Traguardo tagliato a braccia alzate
Gli innumerevoli personaggi e le tante sottotrame contribuiscono al fascino del romanzo di Laurent Binet, che riempie con robusta immaginazione qualche vuoto degli eventi storici, e diventa sempre più labirintico quanto più si va avanti, con cospirazioni e trame politiche che trovano terreno fertile nella Firenze dell’epoca, che aveva un peso nello scacchiere europeo. L’autore francese si esalta scrivendo di complotti, opportunismi, trappole, dispute: il traguardo del romanzo è molto ambizioso, va ben oltre la messa in scena di un esercizio di stile, e Binet lo taglia a braccia alzate e in scioltezza, riuscendo anche a farne un volume di taglio politico (di potere religioso contro potere temporale, of course), sociale, di rivendicazione femminista ante-litteram, di riflessione sullo stato dell’arte (nudità ed eventuali blasfemie sono al centro del dibattito del tempo sulla pittura e su altre forme artistiche) e su una novità, quella della prospettiva – ci risiamo – e quindi della profondità e, in un certo senso, dell’infinito.

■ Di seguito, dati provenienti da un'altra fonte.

(** ** Waiting for a stream or an address

    What the channel or the timer gave: [None] is the timeout, [Some None] the end
    of the channel. *)
Definition accept {C : Type} (next : option C) : result error C := ok_or (Anyhow b#"stream listener closed") next.
Definition accept_timeout {C : Type} (next : option (option C)) : result error (option C) :=
  match next with
  | None => Ok None
  | Some (Some stream) => Ok (Some stream)
  | Some None => Err (Anyhow b#"stream listener closed")
  end.
Definition listen_addr {A : Type} (next : option (option A)) : result error A :=
  match next with
  | Some (Some addr) => Ok addr
  | Some None => Err (Anyhow b#"swarm event channel closed")
  | None => Err (Anyhow b#"timed out waiting for a listen address")
  end.
End dialer.

(** ** [reticulum_net.rs] *)

(** [split] at separators, with the empty parts left out. *)
Definition separators : list str := b#"," :: b#";" :: white_space.
Fixpoint split_nodes (fuel : nat) (part s : str) : list str :=
  let rest := match part with [] => [] | _ => [part] end in
  match fuel, s with
  | Datatypes.S fuel, c :: s' =>
      match strip_any separators s with
      | Some s => rest ++ split_nodes fuel [] s
      | None => split_nodes fuel (part ++ [c]) s'
      end
  | _, _ => rest
  end.
(** [ReticulumConfig::from_env], of the value of the variable. *)
Definition tcp_nodes (value : option str) : list str :=
  match value with Some value => split_nodes (length value) [] value | None => [] end.

Module reticulum.
Abbreviation AddressHash := (arr 16).

(** What the transport reports: data for a destination, the end of a resource with
    its data if it was completed; [Lagged] is a missed event. *)
Inductive TransportEvent : Type :=
  | Data (destination : AddressHash) (data : bytes)
  | Resource (link_id : AddressHash) (complete : option bytes)
  | Lagged
  | Deadline.

(** [rns_transport], over the host [H]. *)
Class Rns (T H : Type) : Type := {
  rns_new : arr 64 → list str → H → result error (T * AddressHash) * H;
  rns_link : T → AddressHash → H → AddressHash * H;
  await_link_activation : T → AddressHash → H → result error unit * H;
  send_on_link : T → AddressHash → bytes → H → result error unit * H;
  find_in_link : T → AddressHash → H → bool * H;
  find_out_link : T → AddressHash → H → bool * H;
  transport_events : T → H → list TransportEvent * H;
  received : T → H → option bytes * H
}.
#[global] Hint Mode Rns ! ! : typeclass_instances.

Fixpoint await_reply (link_id : AddressHash) (events : list TransportEvent) : result error bytes :=
  match events with
  | [] | Deadline :: _ => Err (Anyhow b#"Reticulum reply timed out")
  | Data destination data :: events =>
      if bool_decide (destination = link_id) then Ok data else await_reply link_id events
  | Resource link complete :: events =>
      if negb (bool_decide (link = link_id)) then await_reply link_id events
      else match complete with Some data => Ok data | None => await_reply link_id events end
  | Lagged :: events => await_reply link_id events
  end.

(** The two forwarders: the frames that each puts into the inbound queue, with the
    link to reply on.  [None] is an error of the channel, which ends the task: a
    channel that has lost events to a slow reader answers with one. *)
Fixpoint forward_data (local_address : AddressHash) (events : list (option (AddressHash * bytes)))
    : list (bytes * AddressHash) :=
  match events with
  | [] | None :: _ => []
  | Some (destination, data) :: events =>
      if bool_decide (destination = local_address) then forward_data local_address events
      else (data, destination) :: forward_data local_address events
  end.
Fixpoint forward_resources (events : list (option (AddressHash * option bytes))) : list (bytes * AddressHash) :=
  match events with
  | [] | None :: _ => []
  | Some (link_id, Some data) :: events => (data, link_id) :: forward_resources events
  | Some (_, None) :: events => forward_resources events
  end.

Record Node (T : Type) : Type := mkNode { nd_transport : T; nd_address : AddressHash; nd_running : bool }.
Arguments mkNode {T} _ _ _.
Arguments nd_transport {T} _.
Arguments nd_address {T} _.
Arguments nd_running {T} _.

Section Node.
Context {crypto : Crypto} {T H : Type} `{!Rns T H}.
(** The destination of the application's name under two keys, as [rns_transport] computes it. *)
Context (rns_address : arr 32 → arr 32 → AddressHash).

Definition destination_desc (destination : ReticulumPublicIdentity) : result error AddressHash :=
  if negb (reticulum_verify destination) then Err (Anyhow b#"invalid Reticulum destination identity")
  else
    let desc := rns_address (encryption_key destination) (signing_key destination) in
    if negb (bool_decide (desc = address destination)) then Err (Anyhow b#"Reticulum destination address mismatch")
    else Ok desc.

Definition new (private_bytes : arr 64) (config : list str) : M H (Node T) :=
  let! (transport, address) := rns_new private_bytes config in
  retM (mkNode transport address true).

Definition send_and_wait (node : Node T) (destination : ReticulumPublicIdentity) (frame : bytes) : M H bytes :=
  let! desc := liftM (destination_desc destination) in
  λ h,
    let '(link_id, h) := rns_link (nd_transport node) desc h in
    (let! _ := await_link_activation (nd_transport node) link_id in
     let! _ := send_on_link (nd_transport node) link_id frame in
     λ h, let '(events, h) := transport_events (nd_transport node) h in (await_reply link_id events, h)) h.

Definition recv_timeout (node : Node T) : M H (option bytes) := λ h,
  if negb (nd_running node) then (Ok None, h)
  else let '(frame, h) := received (nd_transport node) h in (Ok frame, h).

Definition send_on_existing_link (node : Node T) (link_id : AddressHash) (input : bytes) : M H unit := λ h,
  let '(inside, h) := find_in_link (nd_transport node) link_id h in
  if inside : bool then send_on_link (nd_transport node) link_id input h
  else
    let '(outside, h) := find_out_link (nd_transport node) link_id h in
    if outside : bool then send_on_link (nd_transport node) link_id input h
    else (Err (Anyhow b#"Reticulum link is gone"), h).

Definition shutdown (node : Node T) : Node T := mkNode (nd_transport node) (nd_address node) false.
End Node.
End reticulum.
(* ===== verification/Mobile.v ===== *)
(** * Mobile: [mycellium-mobile/src/lib.rs]

    The client object behind the mobile bindings: its session, the login that
    adopts or creates an identity, the profile, sending, the event queue, and one
    round of each of its threads.  Methods are steps of the object's state; locks
    that a panic has poisoned are not modelled. *)

From S2P Require Import Prelude Interleave Std Crypto Wire Identity UserId Records X3DH Group Message Delivery Storage FileStore LocalState Antirollback History Groups WireOps Peerbook Outbox Flow RegistryClient Client Runtime Shell Send Instances.

Module mobile.
Definition REGISTRY_SESSION_KEY : bytes := b#"mobile:registry-session:v1".
Definition IDENTITY_SECRET_LEN : nat := 64.
Definition DEFAULT_REGISTRY_URL : str := b#"https://registry.mycellium.eu".
Definition MAX_EVENTS : nat := 256.

Inductive ClientState : Type := NeedsLogin | NeedsProfile | Ready | Replaced.
Inductive DeliveryState : Type := Delivered | Pending.
Inductive EventKind : Type := KMessage | KDelivered | KDeviceReplaced | KNotice | KError.

Record ClientEvent : Type := mkEvent { ce_kind : EventKind; ce_message : str; ce_user : option str }.
Record ProfileInfo : Type := mkProfile {
  pi_user_id : str; pi_handle : str; pi_display_name : str; pi_connection_card : str }.
Record LoginResult : Type := mkLogin {
  lr_created : bool; lr_state : ClientState; lr_identity_secret : option bytes }.
Record ContactInfo : Type := mkContactInfo {
  ci_nickname : str; ci_handle : str; ci_user_id : str; ci_verified : bool }.
Record ContactSecurityInfo : Type := mkSecurity {
  cs_user_id : str; cs_handle : str; cs_safety_number : str; cs_trust : str;
  cs_identity_changed : bool; cs_blocked : bool }.

(** ** Events *)
Definition push_event (event : ClientEvent) (events : list ClientEvent) : list ClientEvent :=
  (if (length events =? MAX_EVENTS)%nat then tail events else events) ++ [event].

(** [EventSink::emit] *)
Definition translate (event : FlowEvent) : option ClientEvent :=
  match event with
  | EDirectMessage user_id from _ _ _ => Some (mkEvent KMessage (b#"New message from " ++ from) (Some user_id))
  | EReceipt _ from _ _ => Some (mkEvent KDelivered (b#"Delivered to " ++ from) None)
  | _ => None
  end.
Definition emit_all (flow : list FlowEvent) (events : list ClientEvent) : list ClientEvent :=
  fold_left (λ events e, match translate e with Some e => push_event e events | None => events end) flow events.

(** ** The identity as the platform's secure storage keeps it *)
Definition encode_identity_secret `{!Crypto} (identity : Identity) : bytes :=
  arr_bytes (Identity.wallet_secret identity) ++ arr_bytes (Identity.device_seed identity).

Definition decode_identity_secret `{!Crypto} (secret : bytes) : result error Identity :=
  if negb (length secret =? IDENTITY_SECRET_LEN)%nat then Err (Anyhow b#"secure identity is malformed")
  else map_err (λ _, Anyhow b#"secure identity is invalid")
         (Identity.from_wallet_secret (arr_fit 32 (take 32 secret)) (arr_fit 32 (drop 32 secret))).

(** ** Labels *)
Definition trust_label (level : verified.TrustLevel) : str :=
  match level with
  | verified.Verified => b#"Verified" | verified.Pinned => b#"Saved"
  | verified.Changed => b#"Identity changed" | verified.Unverified => b#"Unverified"
  end.
Definition trust_error (e : TrustError) : error :=
  Anyhow match e with
  | IdentityChanged => b#"their identity changed; review it before sending"
  | StaleRecord => b#"their saved identity record is stale"
  | Unverified => b#"their identity record is invalid"
  | BadHandle => b#"person not found; add their connection card first"
  end.
Definition display_name (record : SignedRecord) : str :=
  if bool_decide (trim (r_name (sg_record record)) = []) then Handle.as_str (r_handle (sg_record record))
  else r_name (sg_record record).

O, almeno, così lascia intendere Michelangelo in persona nella fiction di Laurent Binet. Ancora una volta originale e coraggioso, uno di quegli autori su cui continuare a puntare al di là dei risvolti commerciali, dei dati di vendita; se si ha una certa idea di editoria – pazienza, costanza, coerenza – che è anche quella della Nave di Teseo, avere in catalogo scrittori di valore è il primo successo. Tutto il resto, poi, verrà da sé.